■ YOUR OBJECTIVE
Taking the line with "- replace (p" as the first and the line with "Lemma full_slot n" as the last, set down exactly every line in that range from the entries below, and no more.

RECORDS SHOWN Block Start

Fixpoint mvrp_add (r : mvrp_attribute) (l : list mvrp_attribute) : list mvrp_attribute :=
  match l with
  | [] => [r]
  | a :: l' =>
      if attribute a <? attribute r then
        match l' with
        | [] => [a; r]
        | _ => a :: mvrp_add r l'
        end
      else r :: l
  end.

(** A change of the attribute that [mvrp_lookup] finds. *)
Fixpoint at_vid (vid : Z) (f : mvrp_attribute -> mvrp_attribute) (l : list mvrp_attribute)
  : list mvrp_attribute :=
  match l with
  | [] => []
  | a :: l' => if attribute a =? vid then f a :: l' else a :: at_vid vid f l'
  end.

Definition mvrp_merge (r : mvrp_attribute) (l : list mvrp_attribute) : Z * list mvrp_attribute :=
  match mvrp_lookup (attribute r) l with
  | None => (-1, l)
  | Some _ => (0, at_vid (attribute r) (set_macaddr (reg_macaddr (registrar r))) l)
  end.

Fixpoint unlink_vid (vid : Z) (l : list mvrp_attribute) : list mvrp_attribute :=
  match l with
  | [] => []
  | a :: l' => if attribute a =? vid then l' else a :: unlink_vid vid l'
  end.

(** The contents [mvrp_alloc] gives an attribute. *)
Definition fresh_attribute : mvrp_attribute :=
  mkAttrib 0 (mkApplicant VO false SND_NULL ENCODE_OPTIONAL None)
    (mkRegistrar MT NOTIFY_NONE (replicate 6 0) None).

Section Mvrp.
Context (E : Os) (p2pmac : Z) (STATION_ADDR : list Z).

Definition malloc : MVRP bool :=
  m ← the_db;
  upd_mrp step_os;;
  mret (os_malloc E (asked (mrp_db m))).

Definition mvrp_alloc : MVRP (option mvrp_attribute) :=
  ok ← malloc;
  mret (if ok : bool then Some fresh_attribute else None).

(** ** Notifications *)

Definition fmt_mac (m : list Z) : list Z := mjoin (map (fmt_x 2) m).

Definition notify_text (x : mvrp_attribute) (notify : mrp_notify) : option (list Z) :=
  let state := mrp_decode_state (registrar x) (applicant x) 8 in
  let line tag :=
    Some (snprintf (MAX_MRPD_CMDSZ - 1)
            (str tag ++ str " " ++ fmt_x 4 (attribute x) ++ str " R=" ++
             fmt_mac (reg_macaddr (registrar x)) ++ str " " ++ state ++ newline)) in
  match notify with
  | NOTIFY_NEW => line "VNE"
  | NOTIFY_JOIN => line "VJO"
  | NOTIFY_LV => line "VLE"
  | NOTIFY_NONE => None
  end.

Definition mvrp_send_notifications (x : mvrp_attribute) (notify : mrp_notify) : MVRP Z :=
  msgbuf ← malloc;
  if negb msgbuf then mret (-1)
  else
    variant ← malloc;
    regsrc ← malloc;
    if negb variant || negb regsrc then mret 0
    else
      match notify_text x notify with
      | None => mret 0
      | Some text =>
          m ← the_db;
          each (fun c => mrpd_send_ctl_msg c text) (clients (mrp_db m));;
          mret 0
      end.
Lemma txpdu_wp m fr ms Q :
  Forall sendable (attrib_list m) ->
  (forall z m' fr', transmitted m m' -> sent_pdu m m' fr fr' -> Q z (at_db m' fr' ms)) ->
  safe (mvrp_txpdu E STATION_ADDR) Q (at_db m fr ms).
Proof using Hst.
  intros Hs HQ. apply wp_bind, malloc_wp. intros b m1 [n1 ->] Hb. destruct b; cbn [negb].
  2:{ apply wp_ret, HQ; [|left; split; [done|by intros ?%Hb]]. exists (attrib_list m), (lva (mrp_db m)), n1.
      split; [by destruct m as [[] ? ?]|done]. }
  eapply lift_bind4; [apply eth_header_writes|].
  apply wp_bind, the_db_wp, wp_bind, upd_mrp_wp.
  destruct (emit_vidvectors_spec eth_header (replicate 1985 0) 15 MAX_FRAME_SIZE (lva_tx (lva (mrp_db m)))
    (send_empty_LeaveAll_flag m) (attrib_list m)) as (rc&n&buf&l'&Heq&Hc&Hcase);
    [done|by rewrite eth_header_length|rewrite eth_header_length; done|unfold MAX_FRAME_SIZE; lia| |done|].
  { apply Forall_replicate. done. }
  apply wp_bind. eapply wp_lift; [exact Heq|]. cbn beta iota. apply wp_bind, upd_db_wp.
  set (t := mkTimer _ false _).
  assert (HT1 : forall k, transmitted m
    (set_attrib_list l' (set_mrp_db (set_asked k (set_lva t (mrp_db m))) m))).
  { intros k. by exists l', t, k. }
  assert (Hnone : (malloc_ok E -> fits m -> forall x, x ∈ attrib_list m -> ~ mandatory x) ->
    safe (mret (-1)) Q (at_db (set_attrib_list l' (set_mrp_db (set_asked n1 (set_lva t (mrp_db m))) m)) fr ms)).
  { intros Hno. apply wp_ret, HQ; [apply (HT1 n1)|left; by split]. }
  unfold fits, MAX_FRAME_SIZE in *.
  destruct Hcase as [(->&->&Hfull)|[-> (gs&Hmsg&Hbuf)]]; cbn [Z.eqb].
  { apply Hnone. intros _ Hfit. lia. }
  change (S ETH_HDR) with 15%nat. destruct (Nat.eqb_spec (15 + n) 15) as [Hn|Hn].
  { apply Hnone. intros _ Hfit x Hx Hm. destruct Hmsg as [_ _ Hcov _ [Hz _]].
    destruct (Hz ltac:(lia)) as [-> _]. destruct (Hcov x Hx Hm) as [Hin|[_ Hf]]; [|lia].
    by apply not_elem_of_nil in Hin. }
  destruct (Nat.ltb_spec (15 + n + 2) 2000) as [Hlt|Hge].
  2:{ apply Hnone. intros _ Hfit. exfalso. destruct (Hbuf ltac:(lia)) as (_&_&_&Hnn).
      pose proof (body_size (lva_tx (lva (mrp_db m))) gs (msg_runs _ _ _ _ _ _ _ _ Hmsg)).
      pose proof (sublist_length _ _ (msg_marked _ _ _ _ _ _ _ _ Hmsg)).
      pose proof (pending_le (attrib_list m)). unfold pending in *. lia. }
  destruct (Hbuf ltac:(lia)) as (tail&->&Hlen&Hnn).
  set (bd := body (lva_tx (lva (mrp_db m))) gs) in *.
  assert (Htl : (2 <= length tail)%nat).
  { rewrite !length_app, eth_header_length in Hlen. cbn [length] in Hlen. lia. }
  destruct (split_tail 2 tail Htl) as (m2&tail'&->&Hm2).
  replace (eth_header ++ [MVRP_VID_TYPE; 2] ++ bd ++ [0; 0] ++ m2 ++ tail')
    with ((eth_header ++ [MVRP_VID_TYPE; 2] ++ bd ++ [0; 0]) ++ m2 ++ tail')
    by (by rewrite <- !(assoc_L (++))).
  set (pre := eth_header ++ [MVRP_VID_TYPE; 2] ++ bd ++ [0; 0]).
  assert (Hpre : length pre = (15 + n)%nat).
  { unfold pre. rewrite !length_app, eth_header_length. cbn [length]. lia. }
  apply wp_bind. eapply wp_lift; [apply write_at; [by rewrite Hpre|done]|].
  apply wp_bind, the_db_wp, wp_bind, upd_mrp_wp, wp_bind, wp_modify, wp_ret.
  apply HQ; [apply (HT1 (S n1))|]. right. exists gs, n. split_and!; [done..|].
  rewrite (assoc_L (++)), take_app_length' by (rewrite length_app, Hpre; done).
  unfold pdu, pre. by rewrite <- !(assoc_L (++)).
Qed.

(** ** Effects of the registrar for one attribute *)

Definition for_attribute (e : mrp_event) : Prop :=
  match e with
  | EVENT_NEW | EVENT_JOIN | EVENT_RNEW | EVENT_RJOININ | EVENT_RJOINMT | EVENT_LV
  | EVENT_RIN | EVENT_RMT | EVENT_RLV => True
  | _ => False
  end.

Record registrar_effect (e : mrp_event) (x x' : mvrp_attribute) (db db' : mrp_database) : Prop := {
  re_attribute : attribute x' = attribute x;
  re_core : core x' = (app_state (applicant x), reg_next (as_registrar e) (reg_state (registrar x)));
  re_ok : attr_ok x -> attr_ok x';
  re_armed : armed db';
  re_config : same_config db db';
  re_join : join_timer_running db' = join_timer_running db;
  re_mono : lv_timer_running db = true -> lv_timer_running db' = true;
  re_guarded : guarded db' x'
}.
Lemma parse_write_binary E who cmd pad rest w :
  cmd_ok cmd -> length pad = 4%nat ->
  parse_write E who (cmd_image cmd pad ++ rest) w = (rv ← run_cmd E who cmd; mret (rv, false)) w.
Proof.
  intros Hok Hp. unfold parse_write.
  assert (Hk : le_field (cmd_image cmd pad ++ rest) 0 4 = Ok (cmd_number (cmd_kind cmd))).
  { unfold cmd_image. rewrite <- !app_assoc. etrans; [exact (le_field_here 0 [] 4 _ _ eq_refl)|].
    f_equal. by destruct (cmd_kind cmd). }
  assert (Ht : cmd_tag (cmd_number (cmd_kind cmd)) = Some (cmd_kind cmd)).
  { destruct Hok as (_&_&_&Hk'). by destruct (cmd_kind cmd). }
  rewrite Hk. unfold mbind at 1, M_bind at 1, lift at 1. cbv beta iota.
  by rewrite Ht, binary_cmd_image.
Qed.
(* ===== verification/LogTasks.v ===== *)
(** * The log queue between two tasks

    The interface of the queue promises that one task at the head and one task at the
    tail need no synchronisation.  Here the two tasks of linux/src/maap_log_linux.c run
    interleaved, one access to shared memory at a time: the logging task locks the
    head, fills the element and pushes it; the printing task locks the tail, reads the
    element and pulls it.  Within a push and a pull the flag and the index may be
    written in either order. *)

From S2P Require Import Prelude.
From S2P Require Import LogQueue.

Open Scope Z_scope.
Local Abbreviation length := List.length.

(** ** The tasks *)

(** The logging task: idle, with the element [i] locked for a message, or within the
    push of it, having set the flag or advanced the head. *)
Inductive producer : Type :=
  | PIdle
  | PLocked (i : Z) (d : list Z)
  | PPush (i : Z) (d : list Z) (flag_set advanced : bool).

(** The printing task: idle, with the element [i] locked, or within the pull of it. *)
Inductive consumer : Type :=
  | CIdle
  | CLocked (i : Z)
  | CPull (i : Z) (flag_cleared advanced : bool).

(** [accepted]: the messages whose elements were made available, in order;
    [delivered]: the messages that were read. *)
Record tasks : Type := mkTasks {
  queue : maap_log_queue;
  logger : producer;
  printer : consumer;
  accepted : list (list Z);
  delivered : list (list Z)
}.

Inductive step : tasks -> tasks -> Prop :=
  (* the logging task *)
  | step_head_lock q c acc del i d :
      maapLogQueueHeadLock (Some q) = Ok (Some i) ->
      step (mkTasks q PIdle c acc del) (mkTasks q (PLocked i d) c acc del)
  | step_drop q c acc del :
      maapLogQueueHeadLock (Some q) = Ok None ->
      step (mkTasks q PIdle c acc del) (mkTasks q PIdle c acc del)
  | step_fill q q' c acc del i d :
      set_elem i (set_elem_data d) q = Ok q' ->
      step (mkTasks q (PLocked i d) c acc del) (mkTasks q' (PPush i d false false) c acc del)
  | step_set_flag q q' c acc del i d adv :
      set_elem i (set_flag true) q = Ok q' ->
      step (mkTasks q (PPush i d false adv) c acc del) (mkTasks q' (PPush i d true adv) c (acc ++ [d]) del)
  | step_advance_head q c acc del i d fs :
      step (mkTasks q (PPush i d fs false) c acc del)
           (mkTasks (set_head (advance (queueSize q) (head q)) q) (PPush i d fs true) c acc del)
  | step_pushed q c acc del i d :
      step (mkTasks q (PPush i d true true) c acc del) (mkTasks q PIdle c acc del)
  (* the printing task *)
  | step_tail_lock q p acc del i :
      maapLogQueueTailLock (Some q) = Ok (Some i) ->
      step (mkTasks q p CIdle acc del) (mkTasks q p (CLocked i) acc del)
  | step_empty q p acc del :
      maapLogQueueTailLock (Some q) = Ok None ->
      step (mkTasks q p CIdle acc del) (mkTasks q p CIdle acc del)
  | step_read q p acc del i d :
      maapLogQueueData q (Some i) = Ok (Some d) ->
      step (mkTasks q p (CLocked i) acc del) (mkTasks q p (CPull i false false) acc (del ++ [d]))
  | step_clear_flag q q' p acc del i adv :
      set_elem i (set_flag false) q = Ok q' ->
      step (mkTasks q p (CPull i false adv) acc del) (mkTasks q' p (CPull i true adv) acc del)
  | step_advance_tail q p acc del i fc :
      step (mkTasks q p (CPull i fc false) acc del)
           (mkTasks (set_tail (advance (queueSize q) (tail q)) q) p (CPull i fc true) acc del)
  | step_pulled q p acc del i :
      step (mkTasks q p (CPull i true true) acc del) (mkTasks q p CIdle acc del).

Definition start (q : maap_log_queue) : tasks := mkTasks q PIdle CIdle [] [].

(** ** The invariant

    Messages are numbered from the creation of the queue on; number [p] lives in slot
    [p] modulo the size. *)

Definition place (n : nat) (p : nat) : Z := Z.of_nat (p mod n).

(** The messages whose elements have been released. *)
Definition pulled (s : tasks) : nat :=
  match printer s with
  | CPull _ false _ => pred (length (delivered s))
  | _ => length (delivered s)
  end.

Definition logger_ok (n H T : nat) (q : maap_log_queue) (p : producer) : Prop :=
  match p with
  | PIdle => head q = place n H
  | PLocked i d => head q = place n H /\ i = place n H /\ (H < T + n)%nat
  | PPush i d false adv =>
      i = place n H /\ (H < T + n)%nat /\ head q = place n (if adv then S H else H) /\
      exists e, elemArray q !! (H mod n)%nat = Some e /\ data e = d
  | PPush i d true adv =>
      exists H', H = S H' /\ i = place n H' /\ head q = place n (if adv then H else H')
  end.

Definition printer_ok (n H T : nat) (q : maap_log_queue) (del : nat) (c : consumer) : Prop :=
  match c with
  | CIdle => tail q = place n T /\ del = T
  | CLocked i => tail q = place n T /\ i = place n T /\ (T < H)%nat /\ del = T
  | CPull i false adv => i = place n T /\ (T < H)%nat /\ tail q = place n (if adv then S T else T) /\ del = S T
  | CPull i true adv =>
      exists T', T = S T' /\ i = place n T' /\ tail q = place n (if adv then T else T') /\ del = T
  end.

Record consistent (n : nat) (s : tasks) (H T : nat) : Prop := {
  c_size : queueSize (queue s) = Z.of_nat n /\ (0 < n)%nat /\ Z.of_nat n < 2 ^ 32;
  c_array : length (elemArray (queue s)) = n;
  c_counts : H = length (accepted s) /\ (T <= H <= T + n)%nat;
  c_full : forall p d, (T <= p)%nat -> accepted s !! p = Some d ->
    elemArray (queue s) !! (p mod n)%nat = Some (mkElem true d);
  c_free : forall p, (H <= p < T + n)%nat ->
    exists e, elemArray (queue s) !! (p mod n)%nat = Some e /\ setFlg e = false;
  c_prefix : delivered s `prefix_of` accepted s;
  c_logger : logger_ok n H T (queue s) (logger s);
  c_printer : printer_ok n H T (queue s) (length (delivered s)) (printer s)
}.

(** ** Slots *)

Lemma advance_place n p :
  (0 < n)%nat -> Z.of_nat n < 2 ^ 32 -> advance (Z.of_nat n) (place n p) = place n (S p).
Proof.
  intros Hn Hs. unfold advance, place. pose proof (Nat.mod_upper_bound p n ltac:(lia)) as Hlt.
  rewrite u32_small by (unfold is_u32; lia).
  assert (Hm : (S p mod n = (p mod n + 1) mod n)%nat).
  { rewrite Nat.Div0.add_mod_idemp_l. f_equal. lia. }
  rewrite Hm. destruct (Z.leb_spec (Z.of_nat n) (Z.of_nat (p mod n) + 1)).
  - replace (p mod n + 1)%nat with n by lia. by rewrite Nat.Div0.mod_same.
  - rewrite (Nat.mod_small (p mod n + 1)) by lia. lia.
Qed.

Lemma elem_at_place q n p e : elemArray q !! (p mod n)%nat = Some e -> elem_at q (place n p) = Ok e.
Proof. apply elem_at_Ok. Qed.

Lemma set_elem_place q n p f q' :
  set_elem (place n p) f q = Ok q' ->
  exists e, elemArray q !! (p mod n)%nat = Some e /\
    q' = set_elems (<[(p mod n)%nat := f e]> (elemArray q)) q.
Proof.
  unfold set_elem, elem_at, place. destruct (Z.leb_spec 0 (Z.of_nat (p mod n))); [|lia].
  rewrite Nat2Z.id. destruct (elemArray q !! (p mod n)%nat) as [e|]; [|done]. cbn_outcome.
  intros [= <-]. by exists e.
Qed.

Lemma slot_exists s n H T p : consistent n s H T -> exists e, elemArray (queue s) !! (p mod n)%nat = Some e.
Proof.
  intros [(_&Hn&_) Ha _ _ _ _ _ _]. apply lookup_lt_is_Some. rewrite Ha. apply Nat.mod_upper_bound. lia.
Qed.

(** A message that waits is in its slot. *)
Lemma full_slot n s H T p :
  consistent n s H T -> (T <= p < H)%nat -> exists d, elemArray (queue s) !! (p mod n)%nat = Some (mkElem true d) /\
    accepted s !! p = Some d.
Proof.
  intros [_ _ (->&_) Hf _ _ _ _] [Hp Hlt]. destruct (lookup_lt_is_Some_2 _ _ Hlt) as [d Hd].
  exists d. split; [by apply Hf|done].
Qed.

(** ** Every step keeps it *)

Section Steps.
Context (n : nat) (q : maap_log_queue) (acc del : list (list Z)) (H T : nat).

Lemma head_lock_consistent c i d :
  consistent n (mkTasks q PIdle c acc del) H T -> maapLogQueueHeadLock (Some q) = Ok (Some i) ->
  consistent n (mkTasks q (PLocked i d) c acc del) H T.
Proof.
  intros HC Hl. pose proof HC as [Hs Ha [Hh Hc] Hf He Hp Hlo Hpr]. cbn in *.
  assert (HHT : (H < T + n)%nat).
  { apply Nat.nle_gt. intros Hfull. destruct (full_slot n _ H T T HC ltac:(lia)) as (x&Hx&_). cbn in Hx.
    assert (HT : (H mod n = T mod n)%nat).
    { replace H with (T + 1 * n)%nat by lia. apply Nat.Div0.mod_add. }
    rewrite Hlo in Hl. rewrite (elem_at_place q n H (mkElem true x)) in Hl by (by rewrite HT). done. }
  destruct (He H ltac:(lia)) as (e&Hx&Hfl). rewrite Hlo in Hl.
  rewrite (elem_at_place q n H e Hx) in Hl. cbn in Hl. rewrite Hfl in Hl. injection Hl as <-.
  constructor; try done.
Qed.

Lemma fill_consistent c i d q' :
  consistent n (mkTasks q (PLocked i d) c acc del) H T -> set_elem i (set_elem_data d) q = Ok q' ->
  consistent n (mkTasks q' (PPush i d false false) c acc del) H T.
Proof.
  intros [Hs Ha [Hh Hc] Hf He Hp (Hlo&->&HHT) Hpr] Hset. cbn in *.
  apply set_elem_place in Hset as (e&Hx&->).
  assert (Hlt : (H mod n < length (elemArray q))%nat) by (by eapply lookup_lt_Some).
  constructor; cbn; try done.
  - by rewrite length_insert.
  - intros p x Hpt Hlk. pose proof (lookup_lt_Some _ _ _ Hlk). rewrite (write_other n T) by lia. by apply Hf.
  - intros p Hpt. destruct (decide (p = H)) as [->|Hne].
    + rewrite list_lookup_insert_eq by done. eexists. split; [done|].
      destruct (He H ltac:(lia)) as (e'&Hx'&Hfl). rewrite Hx in Hx'. by injection Hx' as <-.
    + rewrite (write_other n T) by lia. apply He. lia.
  - split_and!; try done. eexists. by rewrite list_lookup_insert_eq.
Qed.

RECORDS SHOWN Block End

■ RESULT FOR THIS TASK
  - replace (p mod n + 1)%nat with n by lia. by rewrite Nat.Div0.mod_same.
  - rewrite (Nat.mod_small (p mod n + 1)) by lia. lia.
Qed.

Lemma elem_at_place q n p e : elemArray q !! (p mod n)%nat = Some e -> elem_at q (place n p) = Ok e.
Proof. apply elem_at_Ok. Qed.

Lemma set_elem_place q n p f q' :
  set_elem (place n p) f q = Ok q' ->
  exists e, elemArray q !! (p mod n)%nat = Some e /\
    q' = set_elems (<[(p mod n)%nat := f e]> (elemArray q)) q.
Proof.
  unfold set_elem, elem_at, place. destruct (Z.leb_spec 0 (Z.of_nat (p mod n))); [|lia].
  rewrite Nat2Z.id. destruct (elemArray q !! (p mod n)%nat) as [e|]; [|done]. cbn_outcome.
  intros [= <-]. by exists e.
Qed.

Lemma slot_exists s n H T p : consistent n s H T -> exists e, elemArray (queue s) !! (p mod n)%nat = Some e.
Proof.
  intros [(_&Hn&_) Ha _ _ _ _ _ _]. apply lookup_lt_is_Some. rewrite Ha. apply Nat.mod_upper_bound. lia.
Qed.

(** A message that waits is in its slot. *)
Lemma full_slot n s H T p :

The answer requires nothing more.